___ RECORDS TO USE

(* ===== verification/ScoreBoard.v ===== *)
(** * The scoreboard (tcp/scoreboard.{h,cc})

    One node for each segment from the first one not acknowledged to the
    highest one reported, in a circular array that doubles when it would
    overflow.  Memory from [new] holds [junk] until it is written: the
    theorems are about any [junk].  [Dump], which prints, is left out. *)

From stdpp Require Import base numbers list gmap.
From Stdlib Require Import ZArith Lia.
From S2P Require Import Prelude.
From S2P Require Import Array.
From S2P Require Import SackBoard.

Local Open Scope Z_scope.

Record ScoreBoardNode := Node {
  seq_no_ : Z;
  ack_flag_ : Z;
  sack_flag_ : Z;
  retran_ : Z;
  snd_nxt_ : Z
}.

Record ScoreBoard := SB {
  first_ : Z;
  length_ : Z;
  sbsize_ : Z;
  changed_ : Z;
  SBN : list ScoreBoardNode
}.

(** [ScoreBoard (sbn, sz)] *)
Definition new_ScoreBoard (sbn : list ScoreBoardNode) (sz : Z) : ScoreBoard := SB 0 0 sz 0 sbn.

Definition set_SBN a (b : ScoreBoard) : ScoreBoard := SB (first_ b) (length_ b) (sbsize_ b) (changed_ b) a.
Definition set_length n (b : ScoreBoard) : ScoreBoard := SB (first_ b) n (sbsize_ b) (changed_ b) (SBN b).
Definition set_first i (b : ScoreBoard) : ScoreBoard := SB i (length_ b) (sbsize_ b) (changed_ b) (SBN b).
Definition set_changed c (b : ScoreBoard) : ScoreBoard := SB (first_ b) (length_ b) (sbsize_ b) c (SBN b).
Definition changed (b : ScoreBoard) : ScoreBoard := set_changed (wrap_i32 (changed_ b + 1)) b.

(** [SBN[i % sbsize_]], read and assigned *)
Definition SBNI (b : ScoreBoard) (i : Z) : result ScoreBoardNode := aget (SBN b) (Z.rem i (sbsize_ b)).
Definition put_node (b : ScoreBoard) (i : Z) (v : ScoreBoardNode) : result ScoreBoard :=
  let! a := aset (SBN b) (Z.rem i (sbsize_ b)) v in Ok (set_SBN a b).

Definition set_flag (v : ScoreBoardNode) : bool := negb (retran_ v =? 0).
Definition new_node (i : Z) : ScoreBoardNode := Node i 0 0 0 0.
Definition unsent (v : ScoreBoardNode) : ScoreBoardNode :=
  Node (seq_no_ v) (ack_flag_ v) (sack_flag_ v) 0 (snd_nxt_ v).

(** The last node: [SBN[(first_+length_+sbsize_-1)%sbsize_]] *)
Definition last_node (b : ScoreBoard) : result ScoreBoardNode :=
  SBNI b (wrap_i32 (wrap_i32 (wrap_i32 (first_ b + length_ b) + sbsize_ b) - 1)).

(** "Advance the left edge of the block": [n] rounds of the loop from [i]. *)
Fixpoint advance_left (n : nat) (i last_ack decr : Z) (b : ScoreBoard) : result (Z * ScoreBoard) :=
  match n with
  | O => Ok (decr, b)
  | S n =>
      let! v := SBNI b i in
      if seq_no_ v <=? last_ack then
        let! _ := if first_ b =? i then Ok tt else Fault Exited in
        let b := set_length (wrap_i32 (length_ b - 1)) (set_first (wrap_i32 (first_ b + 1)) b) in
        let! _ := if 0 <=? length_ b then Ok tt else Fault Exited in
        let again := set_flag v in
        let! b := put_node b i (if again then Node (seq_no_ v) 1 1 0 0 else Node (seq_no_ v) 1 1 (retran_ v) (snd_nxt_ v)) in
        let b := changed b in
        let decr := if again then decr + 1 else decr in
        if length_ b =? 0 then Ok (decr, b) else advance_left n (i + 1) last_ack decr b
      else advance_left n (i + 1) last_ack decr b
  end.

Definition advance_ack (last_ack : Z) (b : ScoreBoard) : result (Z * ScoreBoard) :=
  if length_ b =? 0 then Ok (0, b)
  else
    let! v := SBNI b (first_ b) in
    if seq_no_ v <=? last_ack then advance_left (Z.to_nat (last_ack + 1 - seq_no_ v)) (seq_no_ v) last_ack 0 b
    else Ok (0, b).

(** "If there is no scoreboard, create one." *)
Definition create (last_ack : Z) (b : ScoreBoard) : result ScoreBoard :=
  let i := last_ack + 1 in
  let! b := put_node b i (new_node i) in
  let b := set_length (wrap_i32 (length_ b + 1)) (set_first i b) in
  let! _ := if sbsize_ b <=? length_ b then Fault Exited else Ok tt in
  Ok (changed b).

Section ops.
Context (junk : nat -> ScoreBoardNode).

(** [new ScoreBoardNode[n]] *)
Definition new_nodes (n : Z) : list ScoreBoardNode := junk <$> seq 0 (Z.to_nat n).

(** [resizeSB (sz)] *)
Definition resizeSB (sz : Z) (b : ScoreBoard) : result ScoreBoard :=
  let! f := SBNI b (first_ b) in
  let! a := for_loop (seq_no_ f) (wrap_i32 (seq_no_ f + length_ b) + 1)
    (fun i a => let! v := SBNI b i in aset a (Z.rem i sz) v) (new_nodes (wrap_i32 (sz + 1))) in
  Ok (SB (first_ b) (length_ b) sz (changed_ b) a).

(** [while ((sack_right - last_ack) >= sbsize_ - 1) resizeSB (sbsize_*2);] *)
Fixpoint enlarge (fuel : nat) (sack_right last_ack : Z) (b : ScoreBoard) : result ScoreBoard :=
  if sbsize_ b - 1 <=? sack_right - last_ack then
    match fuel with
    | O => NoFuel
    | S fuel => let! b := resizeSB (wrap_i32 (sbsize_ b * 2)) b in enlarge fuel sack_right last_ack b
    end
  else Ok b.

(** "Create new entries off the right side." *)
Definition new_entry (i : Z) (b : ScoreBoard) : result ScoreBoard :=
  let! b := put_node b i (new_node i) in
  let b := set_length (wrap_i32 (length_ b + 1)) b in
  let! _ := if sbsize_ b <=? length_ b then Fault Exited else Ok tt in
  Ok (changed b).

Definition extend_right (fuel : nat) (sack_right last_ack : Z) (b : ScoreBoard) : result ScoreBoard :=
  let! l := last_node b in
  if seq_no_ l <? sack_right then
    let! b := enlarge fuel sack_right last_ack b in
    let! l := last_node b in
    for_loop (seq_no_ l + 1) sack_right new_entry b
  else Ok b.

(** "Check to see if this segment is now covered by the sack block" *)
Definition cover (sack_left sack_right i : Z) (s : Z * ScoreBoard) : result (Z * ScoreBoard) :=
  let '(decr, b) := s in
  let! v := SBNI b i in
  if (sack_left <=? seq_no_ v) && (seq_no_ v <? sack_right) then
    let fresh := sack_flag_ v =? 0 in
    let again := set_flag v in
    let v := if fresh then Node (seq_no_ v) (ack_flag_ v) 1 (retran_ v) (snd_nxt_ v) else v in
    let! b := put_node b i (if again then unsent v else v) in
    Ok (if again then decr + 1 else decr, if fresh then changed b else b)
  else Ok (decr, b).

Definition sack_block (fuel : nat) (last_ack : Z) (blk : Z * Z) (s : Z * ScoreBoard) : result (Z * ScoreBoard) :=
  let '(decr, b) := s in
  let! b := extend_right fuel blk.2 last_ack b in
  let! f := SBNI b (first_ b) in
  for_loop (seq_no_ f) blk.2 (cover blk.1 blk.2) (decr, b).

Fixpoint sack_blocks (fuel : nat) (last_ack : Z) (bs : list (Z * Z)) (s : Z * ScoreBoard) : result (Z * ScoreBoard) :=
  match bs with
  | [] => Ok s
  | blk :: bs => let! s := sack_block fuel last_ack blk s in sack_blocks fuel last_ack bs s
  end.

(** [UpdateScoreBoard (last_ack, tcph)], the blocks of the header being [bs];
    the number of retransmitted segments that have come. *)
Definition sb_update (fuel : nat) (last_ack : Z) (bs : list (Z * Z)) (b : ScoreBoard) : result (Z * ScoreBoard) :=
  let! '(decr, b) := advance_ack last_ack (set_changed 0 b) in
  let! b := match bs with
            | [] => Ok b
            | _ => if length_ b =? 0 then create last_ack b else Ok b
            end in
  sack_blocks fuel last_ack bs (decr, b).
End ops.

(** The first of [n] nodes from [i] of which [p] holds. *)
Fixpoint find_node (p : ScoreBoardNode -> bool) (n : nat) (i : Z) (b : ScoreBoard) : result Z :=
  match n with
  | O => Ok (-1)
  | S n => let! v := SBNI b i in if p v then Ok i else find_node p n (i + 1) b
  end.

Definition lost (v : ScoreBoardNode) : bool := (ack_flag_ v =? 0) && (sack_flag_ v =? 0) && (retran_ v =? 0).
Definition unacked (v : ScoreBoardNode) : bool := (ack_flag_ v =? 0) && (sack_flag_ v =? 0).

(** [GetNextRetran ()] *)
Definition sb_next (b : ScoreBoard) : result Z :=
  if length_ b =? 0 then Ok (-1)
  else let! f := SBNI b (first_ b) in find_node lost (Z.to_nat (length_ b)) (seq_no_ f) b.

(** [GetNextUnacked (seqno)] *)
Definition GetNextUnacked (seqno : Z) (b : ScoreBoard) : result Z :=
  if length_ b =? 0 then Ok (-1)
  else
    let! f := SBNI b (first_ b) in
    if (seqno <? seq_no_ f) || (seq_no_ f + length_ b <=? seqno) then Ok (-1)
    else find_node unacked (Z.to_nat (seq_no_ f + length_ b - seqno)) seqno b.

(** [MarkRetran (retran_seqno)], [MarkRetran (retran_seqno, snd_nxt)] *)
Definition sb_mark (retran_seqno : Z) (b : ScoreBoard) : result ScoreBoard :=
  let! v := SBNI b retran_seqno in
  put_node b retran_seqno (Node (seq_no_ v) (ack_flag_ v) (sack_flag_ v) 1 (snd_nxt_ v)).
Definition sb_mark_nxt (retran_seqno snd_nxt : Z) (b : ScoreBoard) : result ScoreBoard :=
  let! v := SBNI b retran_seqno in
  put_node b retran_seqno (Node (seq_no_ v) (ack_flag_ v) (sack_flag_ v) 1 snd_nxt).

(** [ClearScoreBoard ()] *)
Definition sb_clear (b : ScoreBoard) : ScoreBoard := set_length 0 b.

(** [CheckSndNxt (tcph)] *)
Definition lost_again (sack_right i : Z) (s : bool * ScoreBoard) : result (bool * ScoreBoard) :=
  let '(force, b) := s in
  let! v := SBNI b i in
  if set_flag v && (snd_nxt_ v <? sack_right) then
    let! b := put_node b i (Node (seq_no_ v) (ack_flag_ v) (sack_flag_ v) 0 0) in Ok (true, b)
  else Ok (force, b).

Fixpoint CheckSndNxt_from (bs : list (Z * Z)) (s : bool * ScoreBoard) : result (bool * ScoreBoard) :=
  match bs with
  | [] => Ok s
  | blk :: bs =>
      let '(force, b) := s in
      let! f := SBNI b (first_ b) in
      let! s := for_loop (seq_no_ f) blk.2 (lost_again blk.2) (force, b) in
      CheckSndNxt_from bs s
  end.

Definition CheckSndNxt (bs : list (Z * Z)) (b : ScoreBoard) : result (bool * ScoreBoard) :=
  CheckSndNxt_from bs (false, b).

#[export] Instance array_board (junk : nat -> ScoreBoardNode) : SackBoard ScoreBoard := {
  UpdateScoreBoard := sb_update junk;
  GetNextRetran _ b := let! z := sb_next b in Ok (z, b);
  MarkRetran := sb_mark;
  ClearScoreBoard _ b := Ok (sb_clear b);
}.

______

WHAT YOU NEED TO DO
Go through the material and copy out every line with "enlarge" in it.

SOLUTION TO THIS PROBLEM
Fixpoint enlarge (fuel : nat) (sack_right last_ack : Z) (b : ScoreBoard) : result ScoreBoard :=
    | S fuel => let! b := resizeSB (wrap_i32 (sbsize_ b * 2)) b in enlarge fuel sack_right last_ack b
    let! b := enlarge fuel sack_right last_ack b in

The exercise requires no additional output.